* INSTRUCTIONS TO FOLLOW
Exactly as they appear, copy the lines from the start of the entries below to the line containing "From S2P Require Import PrefixStore.", both ends included.

* Saved data entries
___

(* ===== verification/Pauser.v ===== *)
(** [x/pauser/keeper]: the set of paused flows and its persistence. *)

From S2P Require Import Prelude.
From S2P Require Import GoStrings.
From S2P Require Import Errors.
From S2P Require Import PrefixStore.
From stdpp Require Import strings.

(** The documents of the module's store: a paused flow under [paused/], or the
    legacy list of flows under [state]. *)
Inductive document := FlowDoc (flow : string) | LegacyDoc (flows : list string).

Record Keeper := mk_keeper {
  paused : gmap string bool;
  prefixStore : option (JSONPrefixStore document)
}.

Definition pausedFlowPrefix : string := "paused".

Definition NewKeeper : Keeper := mk_keeper ∅ None.

Definition set_paused (f : gmap string bool -> gmap string bool) (k : Keeper) : Keeper :=
  mk_keeper (f (paused k)) (prefixStore k).

Definition flowKey (flow : string) : result string :=
  let key := TrimSpace flow in
  if decide (key = EmptyString) then Err (Sentinel ErrInvalidFlow) else Ok key.

Section ops.
Context `{MapIteration}.

Definition ExportPausedFlows (k : Keeper) : list string :=
  SortStrings (map fst (range (paused k))).

Definition persist : Op Keeper unit := modify (fun k =>
  match prefixStore k with
  | None => k
  | Some s =>
      let s := ClearPrefix s pausedFlowPrefix in
      let s := foldl (fun s flow => Save s pausedFlowPrefix flow (FlowDoc flow)) s
                 (ExportPausedFlows k) in
      mk_keeper (paused k) (Some (Commit s))
  end).

Definition Pause (flow : string) : Op Keeper unit :=
  let! key := lift (flowKey flow) in
  modify (set_paused <[key := true]>) ;;;
  persist.

Definition Unpause (flow : string) : Op Keeper unit :=
  let! key := lift (flowKey flow) in
  modify (set_paused (delete key)) ;;;
  persist.

Definition IsPaused (k : Keeper) (flow : string) : bool :=
  match flowKey flow with
  | Err _ => false
  | Ok key => default false (paused k !! key)
  end.

Definition AssertNotPaused (k : Keeper) (flow : string) : result unit :=
  ensure (IsPaused k flow) ErrFlowPaused.

Definition ImportPausedFlows (flows : list string) : Op Keeper unit :=
  modify (set_paused (fun _ => ∅)) ;;;
  for_each (fun flow =>
    let! key := lift (flowKey flow) in
    modify (set_paused <[key := true]>)) flows ;;;
  persist.

Definition Flush : Op Keeper unit := persist.

Definition load_visit (_ : string) (value : document) : Op Keeper unit :=
  match value with
  | FlowDoc flow =>
      let! key := lift (flowKey flow) in
      modify (set_paused <[key := true]>)
  | LegacyDoc _ => throw decode_error
  end.

Definition loadFromPrefixStore (s : JSONPrefixStore document) : Op Keeper unit :=
  modify (set_paused (fun _ => ∅)) ;;;
  LoadAll s pausedFlowPrefix load_visit.

Definition NewStoreKeeper (s : JSONPrefixStore document) : result Keeper :=
  let keeper := mk_keeper ∅ (Some s) in
  let run (op : Op Keeper unit) :=
    match op keeper with (Ok _, k) => Ok k | (Err e, _) => Err e end in
  if HasAny s pausedFlowPrefix then run (loadFromPrefixStore s)
  else if HasState s then
    match state_Load s with
    | Err e => Err e
    | Ok None => run (ImportPausedFlows [])
    | Ok (Some (LegacyDoc flows)) => run (ImportPausedFlows flows)
    | Ok (Some (FlowDoc _)) => Err decode_error
    end
  else Ok keeper.
End ops.

(** ** Well-formedness: keys are canonical flow names, values are [true] *)

Definition keys_ok (m : gmap string bool) : Prop :=
  map_Forall (fun k b => trimmed k /\ k <> EmptyString /\ b = true) m.

Definition wf (k : Keeper) : Prop := keys_ok (paused k).

Section lemmas.
Context `{MapIteration}.

Lemma flowKey_ok flow key :
  flowKey flow = Ok key -> key = TrimSpace flow /\ trimmed key /\ key <> EmptyString.
Proof. unfold flowKey. case_decide; intros [= <-]. eauto with go. Qed.

Lemma flowKey_trimmed key : trimmed key -> key <> EmptyString -> flowKey key = Ok key.
Proof. intros Ht Hne. unfold flowKey. rewrite Ht. by case_decide. Qed.

Lemma paused_persist k : paused (snd (persist k)) = paused k.
Proof. unfold persist, modify. simpl. by case_match. Qed.

Lemma pauser_wf_insert m key : keys_ok m -> trimmed key -> key <> EmptyString ->
  keys_ok (<[key := true]> m).
Proof. intros Hm Ht Hne. by apply map_Forall_insert_2. Qed.

Lemma pauser_persist_wf : preserves wf persist.
Proof. intros k Hk. unfold wf. by rewrite paused_persist. Qed.

Lemma visit_wf key : trimmed key -> key <> EmptyString ->
  preserves (E:=error) wf (modify (set_paused <[key := true]>)).
Proof. intros Ht Hne. apply preserves_modify. intros k Hk. by apply pauser_wf_insert. Qed.
End lemmas.
#[export] Hint Resolve pauser_persist_wf visit_wf : go.

(** ** Functional behaviour *)

Section spec.
Context `{MapIteration}.

Lemma IsPaused_persist k g : IsPaused (snd (persist k)) g = IsPaused k g.
Proof. unfold IsPaused. case_match; [|done]. by rewrite paused_persist. Qed.

Lemma IsPaused_lookup k g key :
  flowKey g = Ok key -> IsPaused k g = default false (paused k !! key).
Proof. unfold IsPaused. by intros ->. Qed.

(** Pausing and unpausing act on flow names up to surrounding white
    space. A blank name is refused with [ErrInvalidFlow] and leaves the
    keeper untouched; otherwise the call succeeds, [IsPaused] changes for
    exactly the flows with the same trimmed name, and is unchanged for every
    other flow. *)
Theorem Pause_Unpause_spec (k : Keeper) (flow : string) :
  match flowKey flow with
  | Err e => e = ErrInvalidFlow /\ TrimSpace flow = EmptyString /\
      Pause flow k = (Err e, k) /\ Unpause flow k = (Err e, k)
  | Ok key =>
      fst (Pause flow k) = Ok tt /\ fst (Unpause flow k) = Ok tt /\
      forall g,
        IsPaused (snd (Pause flow k)) g =
          bool_decide (TrimSpace g = TrimSpace flow) || IsPaused k g /\
        IsPaused (snd (Unpause flow k)) g =
          negb (bool_decide (TrimSpace g = TrimSpace flow)) && IsPaused k g
  end.
Proof.
  unfold Pause, Unpause, bind, lift. destruct (flowKey flow) as [key|e] eqn:Hf.
  - apply flowKey_ok in Hf as (-> & _ & Hne). split_and!; [done..|]. intros g.
    cbn [modify]. rewrite !IsPaused_persist. unfold IsPaused, flowKey.
    case_decide as Hg; cbn [paused set_paused].
    { rewrite Hg, bool_decide_eq_false_2 by congruence. done. }
    case_bool_decide as Heq.
    + rewrite Heq, lookup_insert_eq, lookup_delete_eq. done.
    + rewrite lookup_insert_ne, lookup_delete_ne by congruence. done.
  - unfold flowKey in Hf. case_decide; by simplify_eq.
Qed.

Lemma import_visits_wf flows : preserves wf (for_each (fun flow =>
    let! key := lift (flowKey flow) in
    modify (set_paused <[key := true]>)) flows).
Proof.
  apply preserves_for_each. intros flow _ k Hk. unfold bind, lift, modify.
  destruct (flowKey flow) as [key|e] eqn:Hf; simpl; [|done].
  apply flowKey_ok in Hf as (_ & Ht & Hne). by apply pauser_wf_insert.
Qed.

Lemma ImportPausedFlows_wf flows : preserves wf (ImportPausedFlows flows).
Proof.
  apply preserves_bind.
  - apply preserves_modify. intros k _. apply map_Forall_empty.
  - intros _. apply preserves_bind; [apply import_visits_wf|auto with go].
Qed.

(** Every operation of the keeper keeps its map canonical (trimmed
    non-empty flow names, each bound to [true]), on success and on error. *)
Theorem pauser_wf_preserved (flow : string) (flows : list string) :
  preserves wf (Pause flow) /\ preserves wf (Unpause flow) /\
  preserves wf (ImportPausedFlows flows) /\ preserves wf Flush.
Proof.
  split_and!.
  - intros k Hk. unfold Pause, bind, lift.
    destruct (flowKey flow) as [key|e] eqn:Hf; [|done].
    apply flowKey_ok in Hf as (_ & Ht & Hne). by apply pauser_persist_wf, pauser_wf_insert.
  - intros k Hk. unfold Unpause, bind, lift. case_match; [|done].
    apply pauser_persist_wf. by apply map_Forall_delete.
  - apply ImportPausedFlows_wf.
  - apply pauser_persist_wf.
Qed.

Lemma keys_ok_trimmed m : keys_ok m -> trimmed_keys m.
Proof. intros Hm k b Hk. by apply (Hm k b). Qed.

Lemma exported_perm k : ExportPausedFlows k ≡ₚ (map_to_list (paused k)).*1.
Proof. unfold ExportPausedFlows. rewrite SortStrings_perm. by rewrite range_perm. Qed.

Definition flow_doc (flow : string) (_ : bool) : document := FlowDoc flow.

Lemma save_flows_entries l s :
  foldl (fun s flow => Save s pausedFlowPrefix flow (FlowDoc flow)) s l =
  save_entries pausedFlowPrefix flow_doc (map (fun f => (f, true)) l) s.
Proof.
  unfold save_entries. revert s. induction l as [|f l IH]; intros s; cbn [foldl map]; [done|].
  apply IH.
Qed.

Lemma persist_holds k s :
  wf k -> prefixStore k = Some s ->
  exists s', snd (persist k) = mk_keeper (paused k) (Some s') /\
    holds s' pausedFlowPrefix (records_of flow_doc (paused k)) /\
    kvs s' !! stateKey = kvs s !! stateKey.
Proof.
  intros Hwf Hs. unfold persist, modify. cbn [snd]. rewrite Hs. eexists. split; [done|].
  rewrite save_flows_entries. split.
  - apply holds_commit; [intros x; reflexivity|].
    eapply holds_perm; [|apply (holds_save_entries flow_doc _ _ _ [])].
    + rewrite app_nil_r, reverse_Permutation, map_map. simpl.
      unfold records_of. rewrite exported_perm, map_map. done.
    + rewrite map_map. simpl.
      assert (Hp : map (fun f => TrimSpace f) (ExportPausedFlows k) ≡ₚ (map_to_list (paused k)).*1).
      { rewrite map_id_in; [apply exported_perm|]. intros f Hf. rewrite exported_perm in Hf.
        apply list_elem_of_fmap in Hf as ([f' b] & -> & Hin).
        apply elem_of_map_to_list in Hin. by apply (Hwf f' b). }
      rewrite Hp. apply NoDup_fst_map_to_list.
    + intros; apply not_elem_of_nil.
    + apply holds_clear.
  - rewrite lookup_Commit_ne by done.
    rewrite lookup_save_entries_other by (intros i; discriminate).
    rewrite lookup_ClearPrefix. reflexivity.
Qed.
End spec.

(** ** Persistence: reloading the store gives back the keeper *)

Section reload.
Context `{MapIteration}.

Lemma HasAny_flows s m : holds s pausedFlowPrefix (records_of flow_doc m) ->
  HasAny s pausedFlowPrefix = negb (bool_decide (m = ∅)).
Proof.
  intros Hh. rewrite (HasAny_holds _ _ _ Hh). f_equal. apply bool_decide_ext.
  unfold records_of. rewrite <- map_to_list_empty_iff.
  split; [apply fmap_nil_inv|by intros ->].
Qed.

(** After any persisted operation, opening the store again yields the
    same set of paused flows, unless no flow is paused and the store still
    holds a legacy snapshot. *)
Theorem persist_reload (k : Keeper) (s : JSONPrefixStore document) :
  wf k -> prefixStore k = Some s ->
  paused k <> ∅ \/ kvs s !! stateKey = None ->
  exists s', prefixStore (snd (persist k)) = Some s' /\ committed s' = kvs s' /\
    NewStoreKeeper s' = Ok (snd (persist k)).
Proof.
  intros Hwf Hs Hne. destruct (persist_holds k s Hwf Hs) as (s' & Heq & Hh & Hst).
  exists s'. rewrite Heq. split_and!; [done| |].
  { unfold persist, modify in Heq. simpl in Heq. rewrite Hs in Heq. by injection Heq as <-. }
  unfold NewStoreKeeper. rewrite (HasAny_flows _ _ Hh).
  case_bool_decide as He; simpl.
  - destruct Hne as [Hne|Hne]; [done|]. unfold HasState. rewrite Hst, Hne, He.
    rewrite bool_decide_eq_false_2 by (by intros []). done.
  - unfold loadFromPrefixStore, bind at 1. cbn [modify set_paused prefixStore].
    rewrite (LoadAll_map flow_doc s' _ (paused k) (fun m => mk_keeper m (Some s')));
      [done|done|by apply keys_ok_trimmed|].
    intros f b acc Hf _ _. destruct (Hwf f b Hf) as (Ht & Hfne & ->).
    unfold load_visit, flow_doc, bind, lift. by rewrite flowKey_trimmed.
Qed.

(** Pausing a single flow and unpausing it again over a store that still
    holds a legacy snapshot: the reopened keeper has every legacy flow paused
    again, because the keeper falls back to the snapshot whenever no
    [paused/] entry is left. *)
Theorem unpause_last_restores_legacy (s : JSONPrefixStore document) (flow : string)
    (legacy : list string) k1 k2 :
  kvs s !! stateKey = Some (Marshalled (LegacyDoc legacy)) ->
  wf k1 -> prefixStore k1 = Some s -> paused k1 = {[ TrimSpace flow := true ]} ->
  Unpause flow k1 = (Ok tt, k2) ->
  exists s', prefixStore k2 = Some s' /\ paused k2 = ∅ /\
    NewStoreKeeper s' =
      match ImportPausedFlows legacy (mk_keeper ∅ (Some s')) with
      | (Ok _, k) => Ok k
      | (Err e, _) => Err e
      end.
Proof.
  intros Hst Hwf Hs Hp Hun. unfold Unpause, bind, lift, modify in Hun.
  destruct (flowKey flow) as [key|] eqn:Hf; [|done].
  apply flowKey_ok in Hf as (-> & _ & _).
  set (k1' := set_paused _ k1) in Hun.
  assert (Hp' : paused k1' = ∅) by (unfold k1'; simpl; by rewrite Hp, delete_singleton_eq).
  assert (Hwf' : wf k1') by (unfold wf; rewrite Hp'; apply map_Forall_empty).
  destruct (persist_holds k1' s Hwf' Hs) as (s' & Heq & Hh & Hst').
  exists s'. replace k2 with (snd (persist k1')) by by rewrite Hun.
  rewrite Heq. split_and!; [done..|].
  unfold NewStoreKeeper. rewrite (HasAny_flows _ _ Hh), Hp', bool_decide_eq_true_2 by done.
  unfold HasState, state_Load. by rewrite Hst', Hst.
Qed.
End reload.

(** ** Concrete runs *)

Definition demo_store : JSONPrefixStore document := empty_store.
Definition demo_keeper : Keeper :=
  snd (Pause " eth.usdc " (mk_keeper ∅ (Some demo_store))).

Example demo_paused : IsPaused demo_keeper "eth.usdc" = true.
Proof. vm_compute. reflexivity. Qed.

Example persist_reload_witness :
  exists s', prefixStore (snd (persist demo_keeper)) = Some s' /\ committed s' = kvs s' /\
    NewStoreKeeper s' = Ok (snd (persist demo_keeper)).
Proof.
  eapply persist_reload.
  - apply (bool_decide_unpack _). vm_compute. exact I.
  - vm_compute. reflexivity.
  - left. vm_compute. discriminate.
Defined.

Definition legacy_store : JSONPrefixStore document :=
  state_Save empty_store (LegacyDoc ["bridge.inbound"%string]).

Example unpause_last_restores_legacy_witness :
  exists s', prefixStore (snd (Unpause "bridge.inbound"
      (mk_keeper {[ "bridge.inbound"%string := true ]} (Some legacy_store)))) = Some s' /\
    (paused (snd (Unpause "bridge.inbound"
      (mk_keeper {[ "bridge.inbound"%string := true ]} (Some legacy_store)))) = ∅) /\
    NewStoreKeeper s' =
      match ImportPausedFlows ["bridge.inbound"%string] (mk_keeper ∅ (Some s')) with
      | (Ok _, k) => Ok k
      | (Err e, _) => Err e
      end.
Proof.
  apply (unpause_last_restores_legacy legacy_store "bridge.inbound" ["bridge.inbound"%string]
           (mk_keeper {[ "bridge.inbound"%string := true ]} (Some legacy_store))).
  - reflexivity.
  - apply (bool_decide_unpack _). vm_compute. exact I.
  - reflexivity.
  - reflexivity.
  - vm_compute. reflexivity.
Defined.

___

* SOLUTION
(* ===== verification/Pauser.v ===== *)
(** [x/pauser/keeper]: the set of paused flows and its persistence. *)

From S2P Require Import Prelude.
From S2P Require Import GoStrings.
From S2P Require Import Errors.
From S2P Require Import PrefixStore.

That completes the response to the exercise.